═══ Recorded information
(** X13. The rule on several matches never fires alone: when it is
    triggered the rule on one match is triggered too, so the two rules on
    matches bring 0, 25 or 35 points together. *)
Theorem many_matches_implies_one_match kpi suspicious tx :
  let b := App.breakdown (App.build_insights kpi suspicious tx) in
  exists one many,
    App.entry_of b "Au moins 1 match détecté" = Some one
    /\ App.entry_of b "Plusieurs matchs (≥ 3)" = Some many
    /\ (App.triggered many = true -> App.triggered one = true)
    /\ (App.points one + App.points many = 0
        \/ App.points one + App.points many = 25
        \/ App.points one + App.points many = 35).
Proof.
  intros b. unfold b. rewrite breakdown_build_insights.
  destruct (breakdown_shape kpi suspicious tx)
    as (w1 & w2 & w3 & w4 & w5 & w6 & w7 & ->).
  eexists. eexists.
  split; [reflexivity|]. split; [reflexivity|].
  cbn [App.triggered App.points].
  unfold App.trig_one_match, App.trig_many_matches, App.award.
  destruct (Z.leb_spec 3 (Py.len (App.matches_of suspicious)));
    destruct (Z.leb_spec 1 (Py.len (App.matches_of suspicious)));
    split; auto; try lia; discriminate.
Qed.

(** X14. Giving a transaction never lowers the score and raises it by at
    most 20; the six account entries of the breakdown are the same with and
    without it. *)
Theorem transaction_adds_at_most_20 kpi suspicious t :
  let without := App.build_insights kpi suspicious None in
  let with_tx := App.build_insights kpi suspicious (Some t) in
  App.score without <= App.score with_tx <= App.score without + 20
  /\ firstn 6 (App.breakdown with_tx) = firstn 6 (App.breakdown without).
Proof.
  intros without with_tx. unfold without, with_tx.
  rewrite !score_build_insights, !raw_score, !breakdown_build_insights.
  pose proof (tx_points_range (Some t) (App.min_amount_of suspicious)).
  split.
  - change (App.tx_points None (App.min_amount_of suspicious)) with 0. lia.
  - unfold App.all_rules. rewrite !add_rule_snd.
    assert (Hlen : List.length (snd (App.account_rules kpi suspicious)) = 6%nat).
    { unfold App.account_rules. repeat rewrite add_rule_snd. reflexivity. }
    rewrite !firstn_app, Hlen. reflexivity.
Qed.

(** X15. A threshold of zero in the detection result is taken as missing:
    the engine then works with 200000, and its whole result is the one
    obtained without threshold.  Likewise, whatever the threshold, a
    window of zero steps is taken as missing and replaced by 10. *)
Theorem zero_threshold_is_replaced kpi ms q mq w tx :
  ((q == 0)%Q ->
   App.min_amount_of (Some (App.mkSuspicious ms (Some q) w)) = 200000 # 1
   /\ App.build_insights kpi (Some (App.mkSuspicious ms (Some q) w)) tx
      = App.build_insights kpi (Some (App.mkSuspicious ms None w)) tx)
  /\ App.window_steps_of (Some (App.mkSuspicious ms mq (Some 0))) = 10
  /\ App.build_insights kpi (Some (App.mkSuspicious ms mq (Some 0))) tx
     = App.build_insights kpi (Some (App.mkSuspicious ms mq None)) tx.
Proof.
  split; [|split; reflexivity].
  intros Hq. apply Qeq_bool_iff in Hq.
  assert (Hm : App.min_amount_of (Some (App.mkSuspicious ms (Some q) w))
               = App.min_amount_of (Some (App.mkSuspicious ms None w))).
  { unfold App.min_amount_of, Py.float_or. cbn. rewrite Hq. reflexivity. }
  split; [rewrite Hm; reflexivity|].
  unfold App.build_insights, App.all_rules, App.account_rules,
    App.trig_concentration, App.trig_high_average, App.tx_points, App.tx_reason.
  rewrite !Hm. reflexivity.
Qed.

Lemma zero_threshold_is_replaced_sample :
  App.min_amount_of (Some (App.mkSuspicious (Some []) (Some (0 # 5)) (Some 3)))
  = 200000 # 1
  /\ App.build_insights App.scenario1_kpi
       (Some (App.mkSuspicious (Some []) (Some (0 # 5)) (Some 3))) None
     = App.build_insights App.scenario1_kpi
         (Some (App.mkSuspicious (Some []) None (Some 3))) None.
Proof.
  apply (zero_threshold_is_replaced App.scenario1_kpi (Some []) (0 # 5)
           (Some (300000 # 1)) (Some 3) None).
  reflexivity.
Defined.
(** ** Appending to different nodes *)

Lemma add_node_unfold (this : addr) (n : ptr) (h : heap) :
  Multi_node_add_node this n h
  = match h !! this with
    | Some o => match storage o with
                | Multi_node _ => Some (tt, <[this := grown o [n]]> h)
                | _ => None
                end
    | None => None
    end.
Proof.
  unfold Multi_node_add_node, grown.
  destruct (h !! this) as [o |]; simpl; [| done].
  by destruct (storage o).
Qed.

(** X6: appends to two different multi nodes commute: whichever call
    runs first, the resulting store is the same (and the pair faults in
    one order exactly when it faults in the other). *)
Theorem add_node_commutes :
  ∀ (h : heap) (a b : addr) (n m : ptr),
    a ≠ b →
    (_ ← Multi_node_add_node a n; Multi_node_add_node b m) h
    = (_ ← Multi_node_add_node b m; Multi_node_add_node a n) h.
Proof.
  intros h a b n m Hab.
  unfold mbind, M_bind, bind. rewrite !add_node_unfold.
  destruct (h !! a) as [oa |] eqn:Ha; destruct (h !! b) as [ob |] eqn:Hb.
  - destruct (storage oa) eqn:Hsa; destruct (storage ob) eqn:Hsb;
      rewrite ?add_node_unfold, ?lookup_insert_ne, ?Ha, ?Hb, ?Hsa, ?Hsb
        by done; try done.
    by rewrite insert_insert_ne.
  - destruct (storage oa) eqn:Hsa;
      rewrite ?add_node_unfold, ?lookup_insert_ne, ?Ha, ?Hb by done; done.
  - destruct (storage ob) eqn:Hsb;
      rewrite ?add_node_unfold, ?lookup_insert_ne, ?Ha, ?Hb by done; done.
  - done.
Qed.

Lemma add_node_commutes_witness :
  let h : gmap positive Object :=
    {[ 1%positive := Program_impl_ctor; 2%positive := Program_impl_ctor ]} in
  (1 ≠ 2)%positive ∧
  (_ ← Multi_node_add_node 1 (Ptr 3); Multi_node_add_node 2 (Ptr 4)) h
  = (_ ← Multi_node_add_node 2 (Ptr 4); Multi_node_add_node 1 (Ptr 3)) h.
Proof.
  intros h.
  assert (Hne : (1 ≠ 2)%positive) by discriminate.
  split; [exact Hne |].
  exact (add_node_commutes h 1%positive 2%positive (Ptr 3) (Ptr 4) Hne).
Defined.

(** ** Children depend on their node alone *)

Lemma read_slots_ext (h h' : heap) (n : nat) :
  ∀ it, h' !! base it = h !! base it →
        read_slots h' n it = read_slots h n it.
Proof.
  induction n as [| n IH]; intros it Hit; simpl; [done |].
  unfold deref. rewrite Hit. by rewrite (IH (slot_add it 1)).
Qed.

Lemma children_ext (h h' : heap) (p : addr) :
  h' !! p = h !! p → children h' p = children h p.
Proof.
  intros Hp. destruct (h !! p) as [o |] eqn:Ho.
  - rewrite (children_nodes h p o Ho). by apply children_nodes.
  - unfold children, Node_begin. by rewrite Hp, Ho.
Qed.

(** ** Destroying a node *)

(** ** Accessors on arbitrary children *)

Lemma as_self_iff (T : Class) (h : heap) (p : ptr) :
  as_ T h p = Some p ↔ points_to h T p = true.
Proof.
  split; [| apply as_points_to].
  destruct p as [| a]; [done |]. unfold as_, dynamic_cast, points_to.
  destruct (h !! a) as [o |]; simpl; [| done].
  by destruct (derived_from (dyn o) T).
Qed.



(** X9: [Variable_impl] accepts any symbol pointer: [symbol()] returns
    it as it is, while [name()] dereferences it, so it returns the
    spelling when the pointer names a live symbol and faults when the
    pointer is null or dangling. *)
Theorem name_dereferences_symbol :
  ∀ (st : symtab) (h : heap) (sym : ptr),
    ∃ a h', new_Variable_impl sym h = Some (a, h') ∧
            Variable_symbol h' a = Some sym ∧
            Variable_name st h' a
            = match sym with
              | Ptr s => spelling <$> st !! s
              | nullptr => None
              end ∧
            (is_Some (Variable_name st h' a) ↔
             ∃ s, sym = Ptr s ∧ is_Some (st !! s)).
Proof.
  intros st h sym.
  destruct (new_fresh (Variable_impl_ctor sym) h) as (a & Hnew & _).
  exists a, (<[a := Variable_impl_ctor sym]> h).
  assert (Hname : Variable_name st (<[a := Variable_impl_ctor sym]> h) a
                  = match sym with
                    | Ptr s => spelling <$> st !! s
                    | nullptr => None
                    end).
  { unfold Variable_name, virtual_call, Variable_impl_name,
      Variable_impl_symbol.
    by rewrite lookup_insert_eq. }
  split_and!; [done | | done |].
  - unfold Variable_symbol, virtual_call, Variable_impl_symbol.
    by rewrite lookup_insert_eq.
  - rewrite Hname. destruct sym as [| s]; split.
    + by intros [x Hx].
    + by intros (s & Hs & _).
    + intros Hsome. exists s. split; [done |].
      by apply fmap_is_Some in Hsome.
    + intros (s' & [= <-] & Hs). by apply fmap_is_Some.
Qed.
(** * RealtimeSession: a shallow embedding of src/lib/realtime-session.ts

    The session controller turns a newline-delimited stream of JSON events
    into a transcript of messages.  The embedding follows the class member by
    member: the private fields become a record, every method becomes a
    function on that record, and the calls the class makes into its
    environment (listeners, the error callback, the console, fetch, the abort
    controller) are appended to ghost traces kept next to the fields.

    What the class takes from the JavaScript platform ([JSON.parse],
    [JSON.stringify], [Date.now], [Math.random], [TextDecoder]) is a
    parameter of the development, the class [Platform]; every theorem holds
    for every platform.

    [sendMessage] is an async function.  Its body is cut where it awaits:
    the code before the first await, the rest of the [try] block run against
    what the awaited promises settle to, the code after the loop and the
    [catch] block are separate functions, and [sendMessage] composes them for
    a turn that nothing interleaves with.  The relation [reachable] lets the
    pieces of several turns and the other methods interleave freely.

    Assumptions: listeners and the error callback return normally and do not
    call back into the session; the extra body fields given to the
    constructor can be serialised. *)

From Stdlib Require Import NArith List String Ascii Bool Lia.
From stdpp Require Import base tactics option list gmap.
(** * gozulipbot: message construction, reply routing and event parsing

    A shallow embedding of [message.go] (package [gozulipbot]) together with
    the part of Go's [encoding/json] that the package drives, and the
    properties of the message routing, the request fields and the event
    parser that follow from the code.

    Layout:
    - the data model ([Message], [EventMessage], [DisplayRecipient], [User]);
    - [Module json]: a reader for JSON texts and the decoding rules of
      [json.Unmarshal] for the Go types that occur in the package;
    - the functions of [message.go], in the order of the source;
    - the theorems. *)

From Stdlib Require Import ZArith NArith Ascii String List Lia.
From stdpp Require Import base option list strings sorting gmap.

Local Open Scope string_scope.
Local Open Scope list_scope.

(** ** Go values *)

(** [[]byte]: Rocq strings are sequences of 8-bit characters. *)
Abbreviation bytes := string.

(** A function that returns [(T, error)] and whose callers never look at the
    [T] when the error is set returns a [result]. *)
Inductive result (E A : Type) : Type :=
| Ok (a : A)
| Err (e : E).
Arguments Ok {E A} a.
Arguments Err {E A} e.

#[global] Instance result_bind {E} : MBind (result E) :=
  λ A B k r,
    match r with
    | Ok a => k a
    | Err e => Err e
    end.

(** A Go slice: [nil], or the elements of a slice that is not nil. The
    two differ for a slice of length 0. *)
Inductive slice (A : Type) : Type :=
| nilSlice
| Slice (elems : list A).
Arguments nilSlice {A}.
Arguments Slice {A} elems.

(** The elements [range] visits; [len] is their number. *)
Definition elemsOf {A} (s : slice A) : list A :=
  match s with
  | nilSlice => []
  | Slice l => l
  end.

(** A parsed JSON value. Members of arrays and objects carry the bytes they
    were read from next to their value, because [json.RawMessage] and
    [UnmarshalJSON] receive those bytes and not a value. Object members keep
    their order and their duplicates. *)
#[warnings="-register-all"]
Inductive Value : Type :=
| Null
| Bool (b : bool)
| Number (literal : string)
| Str (s : string)
| Array (elements : list (bytes * Value))
| Object (members : list (string * (bytes * Value))).

(** ** The data model of message.go *)

(** [Emails] is kept as the list of its elements: the package takes its
    length, its first element and ranges over it, and never compares it
    with [nil]. *)
Record Message : Type := mkMessage {
  Stream : string;
  Topic : string;
  Emails : list string;
  Content : string
}.

Record User : Type := mkUser {
  Domain : string;
  Email : string;
  FullName : string;
  ID : Z;
  IsMirrorDummy : bool;
  ShortName : string
}.

Record DisplayRecipient : Type := mkDisplayRecipient {
  Users : slice User;
  DTopic : string
}.

Record EventMessage : Type := mkEventMessage {
  AvatarURL : string;
  Client : string;
  EContent : string;
  ContentType : string;
  EDisplayRecipient : DisplayRecipient;
  GravatarHash : string;
  EID : Z;
  RecipientID : Z;
  SenderDomain : string;
  SenderEmail : string;
  SenderFullName : string;
  SenderID : Z;
  SenderShortName : string;
  Subject : string;
  SubjectLinks : slice Value;
  Timestamp : Z;
  EType : string
}.

(** Go's zero values. *)
Definition zeroUser : User :=
  mkUser EmptyString EmptyString EmptyString 0 false EmptyString.

Definition zeroDisplayRecipient : DisplayRecipient :=
  mkDisplayRecipient nilSlice EmptyString.

Definition zeroEventMessage : EventMessage :=
  mkEventMessage EmptyString EmptyString EmptyString EmptyString
    zeroDisplayRecipient EmptyString 0 0 EmptyString EmptyString EmptyString
    0 EmptyString EmptyString nilSlice 0 EmptyString.

(** Assignments to one field, [r.F = x]. *)

Definition setDomain (x : string) (r : User) : User :=
  mkUser x (Email r) (FullName r) (ID r) (IsMirrorDummy r) (ShortName r).

Definition setEmail (x : string) (r : User) : User :=
  mkUser (Domain r) x (FullName r) (ID r) (IsMirrorDummy r) (ShortName r).

Definition setFullName (x : string) (r : User) : User :=
  mkUser (Domain r) (Email r) x (ID r) (IsMirrorDummy r) (ShortName r).

Definition setID (x : Z) (r : User) : User :=
  mkUser (Domain r) (Email r) (FullName r) x (IsMirrorDummy r) (ShortName r).

Definition setIsMirrorDummy (x : bool) (r : User) : User :=
  mkUser (Domain r) (Email r) (FullName r) (ID r) x (ShortName r).

Definition setShortName (x : string) (r : User) : User :=
  mkUser (Domain r) (Email r) (FullName r) (ID r) (IsMirrorDummy r) x.

Definition setUsers (x : slice User) (r : DisplayRecipient) : DisplayRecipient :=
  mkDisplayRecipient x (DTopic r).

Definition setDTopic (x : string) (r : DisplayRecipient) : DisplayRecipient :=
  mkDisplayRecipient (Users r) x.

Definition setAvatarURL (x : string) (r : EventMessage) : EventMessage :=
  mkEventMessage x (Client r) (EContent r) (ContentType r)
    (EDisplayRecipient r) (GravatarHash r) (EID r) (RecipientID r)
    (SenderDomain r) (SenderEmail r) (SenderFullName r) (SenderID r)
    (SenderShortName r) (Subject r) (SubjectLinks r) (Timestamp r) (EType r).

Definition setClient (x : string) (r : EventMessage) : EventMessage :=
  mkEventMessage (AvatarURL r) x (EContent r) (ContentType r)
    (EDisplayRecipient r) (GravatarHash r) (EID r) (RecipientID r)
    (SenderDomain r) (SenderEmail r) (SenderFullName r) (SenderID r)
    (SenderShortName r) (Subject r) (SubjectLinks r) (Timestamp r) (EType r).

Definition setEContent (x : string) (r : EventMessage) : EventMessage :=
  mkEventMessage (AvatarURL r) (Client r) x (ContentType r)
    (EDisplayRecipient r) (GravatarHash r) (EID r) (RecipientID r)
    (SenderDomain r) (SenderEmail r) (SenderFullName r) (SenderID r)
    (SenderShortName r) (Subject r) (SubjectLinks r) (Timestamp r) (EType r).

Definition setContentType (x : string) (r : EventMessage) : EventMessage :=
  mkEventMessage (AvatarURL r) (Client r) (EContent r) x (EDisplayRecipient
    r) (GravatarHash r) (EID r) (RecipientID r) (SenderDomain r) (SenderEmail
    r) (SenderFullName r) (SenderID r) (SenderShortName r) (Subject r)
    (SubjectLinks r) (Timestamp r) (EType r).

Definition setEDisplayRecipient (x : DisplayRecipient) (r : EventMessage)
  : EventMessage :=
  mkEventMessage (AvatarURL r) (Client r) (EContent r) (ContentType r) x
    (GravatarHash r) (EID r) (RecipientID r) (SenderDomain r) (SenderEmail r)
    (SenderFullName r) (SenderID r) (SenderShortName r) (Subject r)
    (SubjectLinks r) (Timestamp r) (EType r).

Definition setGravatarHash (x : string) (r : EventMessage) : EventMessage :=
  mkEventMessage (AvatarURL r) (Client r) (EContent r) (ContentType r)
    (EDisplayRecipient r) x (EID r) (RecipientID r) (SenderDomain r)
    (SenderEmail r) (SenderFullName r) (SenderID r) (SenderShortName r)
    (Subject r) (SubjectLinks r) (Timestamp r) (EType r).

Definition setEID (x : Z) (r : EventMessage) : EventMessage :=
  mkEventMessage (AvatarURL r) (Client r) (EContent r) (ContentType r)
    (EDisplayRecipient r) (GravatarHash r) x (RecipientID r) (SenderDomain r)
    (SenderEmail r) (SenderFullName r) (SenderID r) (SenderShortName r)
    (Subject r) (SubjectLinks r) (Timestamp r) (EType r).

Definition setRecipientID (x : Z) (r : EventMessage) : EventMessage :=
  mkEventMessage (AvatarURL r) (Client r) (EContent r) (ContentType r)
    (EDisplayRecipient r) (GravatarHash r) (EID r) x (SenderDomain r)
    (SenderEmail r) (SenderFullName r) (SenderID r) (SenderShortName r)
    (Subject r) (SubjectLinks r) (Timestamp r) (EType r).

Definition setSenderDomain (x : string) (r : EventMessage) : EventMessage :=
  mkEventMessage (AvatarURL r) (Client r) (EContent r) (ContentType r)
    (EDisplayRecipient r) (GravatarHash r) (EID r) (RecipientID r) x
    (SenderEmail r) (SenderFullName r) (SenderID r) (SenderShortName r)
    (Subject r) (SubjectLinks r) (Timestamp r) (EType r).

Definition setSenderEmail (x : string) (r : EventMessage) : EventMessage :=
  mkEventMessage (AvatarURL r) (Client r) (EContent r) (ContentType r)
    (EDisplayRecipient r) (GravatarHash r) (EID r) (RecipientID r)
    (SenderDomain r) x (SenderFullName r) (SenderID r) (SenderShortName r)
    (Subject r) (SubjectLinks r) (Timestamp r) (EType r).

Definition setSenderFullName (x : string) (r : EventMessage) : EventMessage :=
  mkEventMessage (AvatarURL r) (Client r) (EContent r) (ContentType r)
    (EDisplayRecipient r) (GravatarHash r) (EID r) (RecipientID r)
    (SenderDomain r) (SenderEmail r) x (SenderID r) (SenderShortName r)
    (Subject r) (SubjectLinks r) (Timestamp r) (EType r).

Definition setSenderID (x : Z) (r : EventMessage) : EventMessage :=
  mkEventMessage (AvatarURL r) (Client r) (EContent r) (ContentType r)
    (EDisplayRecipient r) (GravatarHash r) (EID r) (RecipientID r)
    (SenderDomain r) (SenderEmail r) (SenderFullName r) x (SenderShortName r)
    (Subject r) (SubjectLinks r) (Timestamp r) (EType r).

Definition setSenderShortName (x : string) (r : EventMessage) : EventMessage :=
  mkEventMessage (AvatarURL r) (Client r) (EContent r) (ContentType r)
    (EDisplayRecipient r) (GravatarHash r) (EID r) (RecipientID r)
    (SenderDomain r) (SenderEmail r) (SenderFullName r) (SenderID r) x
    (Subject r) (SubjectLinks r) (Timestamp r) (EType r).

Definition setSubject (x : string) (r : EventMessage) : EventMessage :=
  mkEventMessage (AvatarURL r) (Client r) (EContent r) (ContentType r)
    (EDisplayRecipient r) (GravatarHash r) (EID r) (RecipientID r)
    (SenderDomain r) (SenderEmail r) (SenderFullName r) (SenderID r)
    (SenderShortName r) x (SubjectLinks r) (Timestamp r) (EType r).

Definition setSubjectLinks (x : slice Value) (r : EventMessage) : EventMessage :=
  mkEventMessage (AvatarURL r) (Client r) (EContent r) (ContentType r)
    (EDisplayRecipient r) (GravatarHash r) (EID r) (RecipientID r)
    (SenderDomain r) (SenderEmail r) (SenderFullName r) (SenderID r)
    (SenderShortName r) (Subject r) x (Timestamp r) (EType r).

Definition setTimestamp (x : Z) (r : EventMessage) : EventMessage :=
  mkEventMessage (AvatarURL r) (Client r) (EContent r) (ContentType r)
    (EDisplayRecipient r) (GravatarHash r) (EID r) (RecipientID r)
    (SenderDomain r) (SenderEmail r) (SenderFullName r) (SenderID r)
    (SenderShortName r) (Subject r) (SubjectLinks r) x (EType r).

Definition setEType (x : string) (r : EventMessage) : EventMessage :=
  mkEventMessage (AvatarURL r) (Client r) (EContent r) (ContentType r)
    (EDisplayRecipient r) (GravatarHash r) (EID r) (RecipientID r)
    (SenderDomain r) (SenderEmail r) (SenderFullName r) (SenderID r)
    (SenderShortName r) (Subject r) (SubjectLinks r) (Timestamp r) x.

Definition setEmails (x : list string) (r : Message) : Message :=
  mkMessage (Stream r) (Topic r) x (Content r).

(** The errors the package creates or passes on. [fmt_Errorf] keeps the
    format and the operands of its verbs instead of the formatted text;
    [UnmarshalTypeError] keeps the JSON kind met ([Value]) and the Go type
    wanted ([Type]); [SyntaxError] keeps the message. *)
Inductive error : Type :=
| errors_New (text : string)
| fmt_Errorf (format : string) (a : list EventMessage)
| SyntaxError (msg : string)
| UnmarshalTypeError (value type : string).

Abbreviation res := (result error).

(** ** encoding/json *)

Module json.

Definition unexpectedEnd : error :=
  SyntaxError "unexpected end of JSON input".
Definition invalidCharacter : error :=
  SyntaxError "invalid character".
Definition exceededDepth : error :=
  SyntaxError "exceeded max depth".

(** *** Characters *)

Definition code (c : ascii) : N := N_of_ascii c.
Definition isByte (n : N) (c : ascii) : bool := N.eqb (code c) n.

Definition quote : N := 34.
Definition backslash : N := 92.

Definition isSpace (c : ascii) : bool :=
  isByte 32 c || isByte 9 c || isByte 10 c || isByte 13 c.

Definition isDigit (c : ascii) : bool :=
  N.leb 48 (code c) && N.leb (code c) 57.

Definition hexValue (c : ascii) : option N :=
  let n := code c in
  if N.leb 48 n && N.leb n 57 then Some (n - 48)%N
  else if N.leb 97 n && N.leb n 102 then Some (n - 87)%N
  else if N.leb 65 n && N.leb n 70 then Some (n - 55)%N
  else None.

Definition chr (n : N) : ascii := ascii_of_N n.

Fixpoint skipSpace (s : bytes) : bytes :=
  match s with
  | String c r => if isSpace c then skipSpace r else s
  | EmptyString => s
  end.

(** The bytes of [s] in front of its suffix [rest]. *)
Definition consumed (s rest : bytes) : bytes :=
  substring 0 (String.length s - String.length rest) s.

(** *** Literals: the rest of [null], [true], [false] *)

Fixpoint literal (lit s : bytes) : res bytes :=
  match lit with
  | EmptyString => Ok s
  | String c lit' =>
      match s with
      | EmptyString => Err unexpectedEnd
      | String c' s' =>
          if Ascii.eqb c c' then literal lit' s' else Err invalidCharacter
      end
  end.

(** *** Numbers *)

Fixpoint digits (s : bytes) : bytes * bytes :=
  match s with
  | String c r =>
      if isDigit c then let '(ds, rest) := digits r in (String c ds, rest)
      else (EmptyString, s)
  | EmptyString => (EmptyString, s)
  end.
(** The [try] block of [send_email_report]. *)
Definition send_email_try (jobs : list JobListing) (recipient_email : string)
  : M PyExc bool :=
  t <- next_tick ;;
  let html_content := render_report (now_strftime w t) jobs in
  let msg := {| msg_From := EMAIL_ADDRESS;
                msg_To := recipient_email;
                msg_Subject := EMAIL_SUBJECT;
                msg_html := html_content |} in
  mail_call (MIMEText_attach msg) ;;
  mail_call (SMTP_connect "smtp.gmail.com" 587) ;;
  mail_call SMTP_starttls ;;
  mail_call (SMTP_login EMAIL_ADDRESS EMAIL_PASSWORD) ;;
  mail_call (Message_as_string msg) ;;
  mail_call (SMTP_sendmail EMAIL_ADDRESS recipient_email msg) ;;
  mail_call SMTP_quit ;;
  log_info ("Email sent successfully to " +++ recipient_email) ;;
  ret true.

Definition send_email_report (jobs : list JobListing)
  (recipient_email : string) : M PyExc bool :=
  try_except
    (send_email_try jobs recipient_email)
    (fun e =>
       log_error ("Failed to send email: " +++ str e) ;;
       ret false).

(** *** Result Store *)

(** [await db.job_search_results.insert_one(doc)]: the collection only
    grows, at its end. *)
Definition insert_one (doc : JobSearchResult) : M PyExc unit :=
  t <- next_tick ;;
  match db_insert_one w t with
  | Some e => raise e
  | None =>
      docs <- get_store ;;
      put_store (docs ++ [doc]) ;;
      emit (EvInsert doc)
  end.

(** Insertion into a list sorted by [search_date], latest first; among
    records of one date the inserted one comes first, so that sorting keeps
    records of one date in the order of the collection. *)
Fixpoint insert_by_date (doc : JobSearchResult) (sorted : list JobSearchResult)
  : list JobSearchResult :=
  match sorted with
  | [] => [doc]
  | d :: rest =>
      if Z.leb (search_date d) (search_date doc) then doc :: sorted
      else d :: insert_by_date doc rest
  end.

(** [.sort("search_date", -1)] *)
Definition sort_by_date_desc (docs : list JobSearchResult)
  : list JobSearchResult :=
  fold_right insert_by_date [] docs.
══════
## Problem description:
Your answer should be the exact lines above from the one with "it as it is, while" through the one with "controller) are appended", both included, and nothing besides.

## Reply to the task:
    it as it is, while [name()] dereferences it, so it returns the
    spelling when the pointer names a live symbol and faults when the
    pointer is null or dangling. *)
Theorem name_dereferences_symbol :
  ∀ (st : symtab) (h : heap) (sym : ptr),
    ∃ a h', new_Variable_impl sym h = Some (a, h') ∧
            Variable_symbol h' a = Some sym ∧
            Variable_name st h' a
            = match sym with
              | Ptr s => spelling <$> st !! s
              | nullptr => None
              end ∧
            (is_Some (Variable_name st h' a) ↔
             ∃ s, sym = Ptr s ∧ is_Some (st !! s)).
Proof.
  intros st h sym.
  destruct (new_fresh (Variable_impl_ctor sym) h) as (a & Hnew & _).
  exists a, (<[a := Variable_impl_ctor sym]> h).
  assert (Hname : Variable_name st (<[a := Variable_impl_ctor sym]> h) a
                  = match sym with
                    | Ptr s => spelling <$> st !! s
                    | nullptr => None
                    end).
  { unfold Variable_name, virtual_call, Variable_impl_name,
      Variable_impl_symbol.
    by rewrite lookup_insert_eq. }
  split_and!; [done | | done |].
  - unfold Variable_symbol, virtual_call, Variable_impl_symbol.
    by rewrite lookup_insert_eq.
  - rewrite Hname. destruct sym as [| s]; split.
    + by intros [x Hx].
    + by intros (s & Hs & _).
    + intros Hsome. exists s. split; [done |].
      by apply fmap_is_Some in Hsome.
    + intros (s' & [= <-] & Hs). by apply fmap_is_Some.
Qed.
(** * RealtimeSession: a shallow embedding of src/lib/realtime-session.ts

    The session controller turns a newline-delimited stream of JSON events
    into a transcript of messages.  The embedding follows the class member by
    member: the private fields become a record, every method becomes a
    function on that record, and the calls the class makes into its
    environment (listeners, the error callback, the console, fetch, the abort
    controller) are appended to ghost traces kept next to the fields.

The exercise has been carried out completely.